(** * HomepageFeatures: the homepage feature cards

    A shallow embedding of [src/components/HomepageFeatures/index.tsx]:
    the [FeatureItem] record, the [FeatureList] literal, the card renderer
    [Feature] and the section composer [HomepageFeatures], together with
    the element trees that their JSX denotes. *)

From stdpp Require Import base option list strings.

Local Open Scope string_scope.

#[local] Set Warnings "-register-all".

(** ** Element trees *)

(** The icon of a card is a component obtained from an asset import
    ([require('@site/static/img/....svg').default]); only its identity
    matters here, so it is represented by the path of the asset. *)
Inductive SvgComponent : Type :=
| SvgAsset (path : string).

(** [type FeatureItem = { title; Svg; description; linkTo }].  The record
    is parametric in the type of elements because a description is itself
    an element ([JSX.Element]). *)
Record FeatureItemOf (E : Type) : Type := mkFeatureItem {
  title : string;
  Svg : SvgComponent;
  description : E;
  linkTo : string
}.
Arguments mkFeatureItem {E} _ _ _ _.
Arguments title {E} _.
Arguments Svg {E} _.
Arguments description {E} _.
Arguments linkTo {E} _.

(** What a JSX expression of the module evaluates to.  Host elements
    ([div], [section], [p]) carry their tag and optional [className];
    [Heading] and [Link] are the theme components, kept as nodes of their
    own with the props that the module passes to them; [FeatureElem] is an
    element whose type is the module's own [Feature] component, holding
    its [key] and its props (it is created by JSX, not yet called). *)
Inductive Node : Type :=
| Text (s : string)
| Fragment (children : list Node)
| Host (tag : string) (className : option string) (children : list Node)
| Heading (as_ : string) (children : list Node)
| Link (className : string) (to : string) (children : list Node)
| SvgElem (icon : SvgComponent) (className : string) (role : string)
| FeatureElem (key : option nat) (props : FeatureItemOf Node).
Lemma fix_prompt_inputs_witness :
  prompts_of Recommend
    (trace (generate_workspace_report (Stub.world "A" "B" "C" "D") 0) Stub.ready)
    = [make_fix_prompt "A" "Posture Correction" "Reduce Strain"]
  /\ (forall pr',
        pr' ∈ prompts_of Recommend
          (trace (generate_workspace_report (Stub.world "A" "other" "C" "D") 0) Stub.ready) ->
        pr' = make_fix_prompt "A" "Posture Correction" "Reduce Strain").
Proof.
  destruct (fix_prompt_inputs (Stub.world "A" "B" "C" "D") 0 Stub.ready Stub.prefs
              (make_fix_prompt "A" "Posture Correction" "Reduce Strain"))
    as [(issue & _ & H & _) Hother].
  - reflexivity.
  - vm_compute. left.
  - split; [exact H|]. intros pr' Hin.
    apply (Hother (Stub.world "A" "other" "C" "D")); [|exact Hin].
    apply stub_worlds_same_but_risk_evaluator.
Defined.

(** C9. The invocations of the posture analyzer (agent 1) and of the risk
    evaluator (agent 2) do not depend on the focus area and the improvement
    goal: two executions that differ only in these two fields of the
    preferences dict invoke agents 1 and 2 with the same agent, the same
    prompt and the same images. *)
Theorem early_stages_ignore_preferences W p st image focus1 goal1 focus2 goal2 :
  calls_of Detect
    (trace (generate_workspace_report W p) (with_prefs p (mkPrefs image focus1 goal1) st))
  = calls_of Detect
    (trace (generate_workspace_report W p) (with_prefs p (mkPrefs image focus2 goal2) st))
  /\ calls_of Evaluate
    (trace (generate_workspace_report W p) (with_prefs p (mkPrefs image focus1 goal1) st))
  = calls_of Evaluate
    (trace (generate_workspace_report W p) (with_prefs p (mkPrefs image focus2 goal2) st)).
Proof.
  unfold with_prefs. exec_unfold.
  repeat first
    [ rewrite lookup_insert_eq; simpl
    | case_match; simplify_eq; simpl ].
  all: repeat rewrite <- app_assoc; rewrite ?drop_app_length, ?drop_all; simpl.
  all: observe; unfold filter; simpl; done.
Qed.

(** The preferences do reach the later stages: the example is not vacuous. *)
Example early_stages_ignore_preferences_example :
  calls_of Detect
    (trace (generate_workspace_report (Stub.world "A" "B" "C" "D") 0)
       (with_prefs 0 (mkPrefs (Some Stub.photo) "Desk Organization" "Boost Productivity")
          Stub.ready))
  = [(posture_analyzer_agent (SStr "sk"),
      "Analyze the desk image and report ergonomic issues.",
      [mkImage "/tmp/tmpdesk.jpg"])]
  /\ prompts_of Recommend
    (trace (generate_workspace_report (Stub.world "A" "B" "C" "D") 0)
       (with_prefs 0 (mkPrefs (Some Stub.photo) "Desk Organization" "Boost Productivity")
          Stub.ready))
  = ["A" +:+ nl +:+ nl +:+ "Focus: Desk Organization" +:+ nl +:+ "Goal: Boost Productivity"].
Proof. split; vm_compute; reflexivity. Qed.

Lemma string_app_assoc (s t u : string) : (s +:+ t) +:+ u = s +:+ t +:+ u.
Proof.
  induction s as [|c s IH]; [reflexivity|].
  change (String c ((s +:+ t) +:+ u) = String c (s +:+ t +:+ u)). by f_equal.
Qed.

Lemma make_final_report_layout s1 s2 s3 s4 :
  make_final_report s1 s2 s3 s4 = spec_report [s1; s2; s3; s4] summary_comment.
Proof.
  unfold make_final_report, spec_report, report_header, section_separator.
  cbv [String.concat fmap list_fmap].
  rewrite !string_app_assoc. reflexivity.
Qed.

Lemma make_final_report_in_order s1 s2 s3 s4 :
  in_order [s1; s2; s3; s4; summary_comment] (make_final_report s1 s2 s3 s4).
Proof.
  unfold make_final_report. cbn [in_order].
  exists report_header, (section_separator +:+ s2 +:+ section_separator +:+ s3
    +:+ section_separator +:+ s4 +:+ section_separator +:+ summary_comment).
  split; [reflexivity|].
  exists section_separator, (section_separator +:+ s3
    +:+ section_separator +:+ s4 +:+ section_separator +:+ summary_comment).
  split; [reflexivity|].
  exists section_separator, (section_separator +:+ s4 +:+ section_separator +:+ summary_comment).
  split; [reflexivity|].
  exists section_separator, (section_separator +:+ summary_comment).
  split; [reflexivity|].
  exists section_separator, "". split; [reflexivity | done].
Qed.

-- -- --

» EXERCISE GOAL
At the first line of the material above, start reproducing each line exactly, and end with the line that holds "(** The icon", adding nothing.

» OUTPUT OF THE TASK
(** * HomepageFeatures: the homepage feature cards

    A shallow embedding of [src/components/HomepageFeatures/index.tsx]:
    the [FeatureItem] record, the [FeatureList] literal, the card renderer
    [Feature] and the section composer [HomepageFeatures], together with
    the element trees that their JSX denotes. *)

From stdpp Require Import base option list strings.

Local Open Scope string_scope.

#[local] Set Warnings "-register-all".

(** ** Element trees *)

(** The icon of a card is a component obtained from an asset import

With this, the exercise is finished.